Stored items from a collection:
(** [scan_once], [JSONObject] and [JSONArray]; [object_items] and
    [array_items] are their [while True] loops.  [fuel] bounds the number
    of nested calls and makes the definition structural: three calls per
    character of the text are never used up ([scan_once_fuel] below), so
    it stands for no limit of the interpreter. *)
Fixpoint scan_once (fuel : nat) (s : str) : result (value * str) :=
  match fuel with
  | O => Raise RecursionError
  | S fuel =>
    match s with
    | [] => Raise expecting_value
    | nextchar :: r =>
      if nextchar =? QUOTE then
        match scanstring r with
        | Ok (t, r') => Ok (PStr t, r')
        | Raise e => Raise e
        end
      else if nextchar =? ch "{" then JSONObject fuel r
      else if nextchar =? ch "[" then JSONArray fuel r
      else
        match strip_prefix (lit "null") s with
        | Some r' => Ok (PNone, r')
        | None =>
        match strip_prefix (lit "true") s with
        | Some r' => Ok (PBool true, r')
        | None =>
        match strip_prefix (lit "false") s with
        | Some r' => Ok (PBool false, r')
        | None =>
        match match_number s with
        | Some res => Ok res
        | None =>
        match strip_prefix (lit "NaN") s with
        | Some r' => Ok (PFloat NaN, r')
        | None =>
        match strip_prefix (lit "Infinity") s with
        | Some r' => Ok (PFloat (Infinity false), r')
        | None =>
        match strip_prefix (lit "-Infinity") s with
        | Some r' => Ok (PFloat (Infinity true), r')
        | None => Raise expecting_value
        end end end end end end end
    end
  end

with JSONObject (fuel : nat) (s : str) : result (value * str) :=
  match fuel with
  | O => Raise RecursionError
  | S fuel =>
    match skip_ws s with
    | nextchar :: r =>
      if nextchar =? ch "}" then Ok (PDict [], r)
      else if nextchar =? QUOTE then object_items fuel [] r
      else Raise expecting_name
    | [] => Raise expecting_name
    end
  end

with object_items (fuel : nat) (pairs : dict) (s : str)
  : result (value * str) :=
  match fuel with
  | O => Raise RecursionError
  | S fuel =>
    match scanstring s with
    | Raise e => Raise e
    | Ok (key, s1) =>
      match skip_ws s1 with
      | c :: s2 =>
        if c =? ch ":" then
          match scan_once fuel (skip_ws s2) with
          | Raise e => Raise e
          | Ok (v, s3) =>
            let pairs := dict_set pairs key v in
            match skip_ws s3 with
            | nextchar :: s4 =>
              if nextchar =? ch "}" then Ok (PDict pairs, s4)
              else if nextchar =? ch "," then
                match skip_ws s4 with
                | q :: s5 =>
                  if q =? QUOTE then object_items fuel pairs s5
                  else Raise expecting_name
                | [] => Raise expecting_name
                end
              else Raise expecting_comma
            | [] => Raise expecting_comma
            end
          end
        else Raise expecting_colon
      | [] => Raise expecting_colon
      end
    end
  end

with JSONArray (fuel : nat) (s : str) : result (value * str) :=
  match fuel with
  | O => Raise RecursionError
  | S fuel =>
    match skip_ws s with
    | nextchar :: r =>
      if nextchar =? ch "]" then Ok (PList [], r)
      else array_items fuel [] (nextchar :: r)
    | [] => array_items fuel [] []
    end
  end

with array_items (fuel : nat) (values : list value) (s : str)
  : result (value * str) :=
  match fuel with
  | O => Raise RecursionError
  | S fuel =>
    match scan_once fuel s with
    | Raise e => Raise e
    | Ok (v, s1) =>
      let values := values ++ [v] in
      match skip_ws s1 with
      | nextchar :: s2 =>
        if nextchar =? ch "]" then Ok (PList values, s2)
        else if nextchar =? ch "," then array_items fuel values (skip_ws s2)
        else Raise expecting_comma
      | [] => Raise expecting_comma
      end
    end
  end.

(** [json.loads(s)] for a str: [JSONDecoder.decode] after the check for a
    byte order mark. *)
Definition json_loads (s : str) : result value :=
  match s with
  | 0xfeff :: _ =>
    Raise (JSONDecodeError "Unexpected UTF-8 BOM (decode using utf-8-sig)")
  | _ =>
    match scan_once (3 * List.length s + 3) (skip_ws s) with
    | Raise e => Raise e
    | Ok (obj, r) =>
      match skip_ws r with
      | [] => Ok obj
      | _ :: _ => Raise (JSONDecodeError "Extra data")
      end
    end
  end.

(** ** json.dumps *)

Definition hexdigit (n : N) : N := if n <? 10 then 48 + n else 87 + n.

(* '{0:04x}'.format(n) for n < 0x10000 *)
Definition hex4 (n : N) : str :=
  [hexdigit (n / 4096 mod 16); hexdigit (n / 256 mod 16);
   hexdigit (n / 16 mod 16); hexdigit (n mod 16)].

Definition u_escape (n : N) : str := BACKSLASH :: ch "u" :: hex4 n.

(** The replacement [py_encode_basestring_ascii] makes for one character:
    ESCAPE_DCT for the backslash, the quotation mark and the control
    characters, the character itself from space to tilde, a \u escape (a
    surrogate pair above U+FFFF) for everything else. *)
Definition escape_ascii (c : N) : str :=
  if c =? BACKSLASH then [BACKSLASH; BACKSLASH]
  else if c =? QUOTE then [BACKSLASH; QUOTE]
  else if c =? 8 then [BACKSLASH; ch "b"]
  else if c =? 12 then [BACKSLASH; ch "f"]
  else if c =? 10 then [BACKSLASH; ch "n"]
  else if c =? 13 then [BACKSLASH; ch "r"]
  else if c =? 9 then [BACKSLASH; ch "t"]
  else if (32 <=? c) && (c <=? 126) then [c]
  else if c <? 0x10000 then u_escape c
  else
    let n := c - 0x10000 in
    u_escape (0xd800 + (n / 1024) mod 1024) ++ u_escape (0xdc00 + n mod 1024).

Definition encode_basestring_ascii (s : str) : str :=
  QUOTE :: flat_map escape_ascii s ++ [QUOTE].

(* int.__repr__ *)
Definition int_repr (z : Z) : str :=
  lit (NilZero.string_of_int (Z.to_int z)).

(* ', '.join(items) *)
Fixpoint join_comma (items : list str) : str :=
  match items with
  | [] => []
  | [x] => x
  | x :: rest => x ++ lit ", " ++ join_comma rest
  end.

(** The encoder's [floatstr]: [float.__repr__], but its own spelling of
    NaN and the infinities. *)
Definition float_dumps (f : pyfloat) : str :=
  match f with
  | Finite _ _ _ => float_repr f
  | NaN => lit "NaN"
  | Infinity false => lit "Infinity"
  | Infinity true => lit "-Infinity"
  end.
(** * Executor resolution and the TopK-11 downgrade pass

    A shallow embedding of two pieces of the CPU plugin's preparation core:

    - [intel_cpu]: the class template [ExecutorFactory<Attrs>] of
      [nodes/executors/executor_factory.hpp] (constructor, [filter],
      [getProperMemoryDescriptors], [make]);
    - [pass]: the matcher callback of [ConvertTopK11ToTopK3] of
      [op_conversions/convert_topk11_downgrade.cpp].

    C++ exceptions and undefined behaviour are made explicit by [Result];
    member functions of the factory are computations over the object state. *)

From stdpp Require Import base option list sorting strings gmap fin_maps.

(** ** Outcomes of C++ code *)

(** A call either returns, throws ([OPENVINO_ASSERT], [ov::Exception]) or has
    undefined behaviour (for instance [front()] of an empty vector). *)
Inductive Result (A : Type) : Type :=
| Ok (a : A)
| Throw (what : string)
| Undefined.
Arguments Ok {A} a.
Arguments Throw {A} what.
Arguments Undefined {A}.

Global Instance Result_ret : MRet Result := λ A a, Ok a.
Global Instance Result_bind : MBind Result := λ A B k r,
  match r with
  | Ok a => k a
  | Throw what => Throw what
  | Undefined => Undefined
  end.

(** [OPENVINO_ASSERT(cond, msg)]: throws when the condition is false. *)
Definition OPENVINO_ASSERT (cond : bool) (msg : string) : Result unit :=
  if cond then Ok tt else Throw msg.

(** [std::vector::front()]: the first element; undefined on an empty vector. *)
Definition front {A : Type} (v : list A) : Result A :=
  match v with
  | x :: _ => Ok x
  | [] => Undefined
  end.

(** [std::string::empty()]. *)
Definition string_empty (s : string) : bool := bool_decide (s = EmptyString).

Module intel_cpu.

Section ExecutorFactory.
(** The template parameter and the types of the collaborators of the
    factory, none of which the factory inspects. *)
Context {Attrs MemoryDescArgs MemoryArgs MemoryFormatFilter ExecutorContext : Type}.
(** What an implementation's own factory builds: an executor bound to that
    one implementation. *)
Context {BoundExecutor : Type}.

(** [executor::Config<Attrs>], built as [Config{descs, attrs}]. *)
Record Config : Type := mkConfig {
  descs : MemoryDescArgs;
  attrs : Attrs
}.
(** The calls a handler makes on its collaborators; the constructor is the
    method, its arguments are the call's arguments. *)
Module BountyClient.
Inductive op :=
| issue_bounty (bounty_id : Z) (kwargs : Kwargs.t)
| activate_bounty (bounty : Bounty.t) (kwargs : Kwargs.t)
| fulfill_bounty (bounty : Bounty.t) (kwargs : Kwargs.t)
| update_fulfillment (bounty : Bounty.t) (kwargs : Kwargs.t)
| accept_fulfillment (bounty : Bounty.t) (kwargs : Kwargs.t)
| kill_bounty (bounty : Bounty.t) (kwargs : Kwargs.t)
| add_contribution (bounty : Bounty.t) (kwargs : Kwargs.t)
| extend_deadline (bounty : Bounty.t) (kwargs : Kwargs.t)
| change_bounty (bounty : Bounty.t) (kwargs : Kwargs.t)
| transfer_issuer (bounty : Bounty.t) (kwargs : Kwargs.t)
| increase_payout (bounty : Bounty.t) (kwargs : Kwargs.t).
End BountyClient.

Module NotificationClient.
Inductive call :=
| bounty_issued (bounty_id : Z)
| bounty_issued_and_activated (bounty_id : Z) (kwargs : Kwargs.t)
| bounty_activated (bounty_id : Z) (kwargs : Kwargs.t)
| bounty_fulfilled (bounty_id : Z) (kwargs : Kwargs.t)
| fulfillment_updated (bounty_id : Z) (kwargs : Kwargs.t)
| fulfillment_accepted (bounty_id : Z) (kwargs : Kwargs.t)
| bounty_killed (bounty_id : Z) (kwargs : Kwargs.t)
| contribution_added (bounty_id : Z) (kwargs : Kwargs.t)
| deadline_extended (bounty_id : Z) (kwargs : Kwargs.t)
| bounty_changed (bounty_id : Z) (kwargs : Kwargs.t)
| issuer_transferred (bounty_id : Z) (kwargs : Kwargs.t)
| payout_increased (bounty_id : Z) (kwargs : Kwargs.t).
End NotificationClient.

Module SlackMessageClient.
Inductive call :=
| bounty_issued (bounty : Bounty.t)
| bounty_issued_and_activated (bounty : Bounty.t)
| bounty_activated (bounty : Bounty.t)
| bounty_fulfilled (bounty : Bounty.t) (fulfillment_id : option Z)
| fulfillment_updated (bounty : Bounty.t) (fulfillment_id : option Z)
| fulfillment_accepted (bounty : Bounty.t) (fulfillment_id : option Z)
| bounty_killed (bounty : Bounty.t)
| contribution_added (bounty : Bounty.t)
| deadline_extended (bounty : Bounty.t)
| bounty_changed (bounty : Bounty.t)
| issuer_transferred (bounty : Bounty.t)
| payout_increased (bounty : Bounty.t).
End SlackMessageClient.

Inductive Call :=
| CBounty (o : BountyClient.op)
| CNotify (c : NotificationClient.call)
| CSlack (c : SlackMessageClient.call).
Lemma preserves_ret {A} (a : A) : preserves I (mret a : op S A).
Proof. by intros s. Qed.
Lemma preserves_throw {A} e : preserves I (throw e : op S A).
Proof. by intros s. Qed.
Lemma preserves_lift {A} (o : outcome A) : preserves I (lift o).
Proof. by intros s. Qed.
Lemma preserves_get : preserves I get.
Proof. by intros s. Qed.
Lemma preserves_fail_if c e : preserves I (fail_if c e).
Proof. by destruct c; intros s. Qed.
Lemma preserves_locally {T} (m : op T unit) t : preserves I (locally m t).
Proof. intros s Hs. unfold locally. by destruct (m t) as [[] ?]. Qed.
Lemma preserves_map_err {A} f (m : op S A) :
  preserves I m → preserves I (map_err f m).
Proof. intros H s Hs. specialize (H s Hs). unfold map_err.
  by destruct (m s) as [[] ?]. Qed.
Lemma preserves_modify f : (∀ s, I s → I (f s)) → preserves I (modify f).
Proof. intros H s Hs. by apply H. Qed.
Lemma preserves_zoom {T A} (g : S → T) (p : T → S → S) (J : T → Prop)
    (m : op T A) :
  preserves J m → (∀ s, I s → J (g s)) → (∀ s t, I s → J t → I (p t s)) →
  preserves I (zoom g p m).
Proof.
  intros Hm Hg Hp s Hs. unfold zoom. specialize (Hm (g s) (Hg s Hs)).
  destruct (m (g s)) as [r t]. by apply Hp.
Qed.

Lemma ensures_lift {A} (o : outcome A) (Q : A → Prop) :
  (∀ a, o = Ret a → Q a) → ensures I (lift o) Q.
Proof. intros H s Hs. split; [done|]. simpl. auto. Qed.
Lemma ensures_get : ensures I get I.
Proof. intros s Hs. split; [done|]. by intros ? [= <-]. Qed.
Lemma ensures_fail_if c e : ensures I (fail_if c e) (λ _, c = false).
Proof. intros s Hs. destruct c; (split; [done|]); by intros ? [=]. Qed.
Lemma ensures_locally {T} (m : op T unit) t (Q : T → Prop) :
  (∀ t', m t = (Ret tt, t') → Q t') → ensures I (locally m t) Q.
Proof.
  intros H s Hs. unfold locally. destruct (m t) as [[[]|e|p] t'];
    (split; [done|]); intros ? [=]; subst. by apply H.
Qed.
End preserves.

**What you should do**
All lines above in which the word "unit" occurs should be identified and copied.

**Exercise solution**
Definition OPENVINO_ASSERT (cond : bool) (msg : string) : Result unit :=
Lemma preserves_locally {T} (m : op T unit) t : preserves I (locally m t).
Lemma ensures_locally {T} (m : op T unit) t (Q : T → Prop) :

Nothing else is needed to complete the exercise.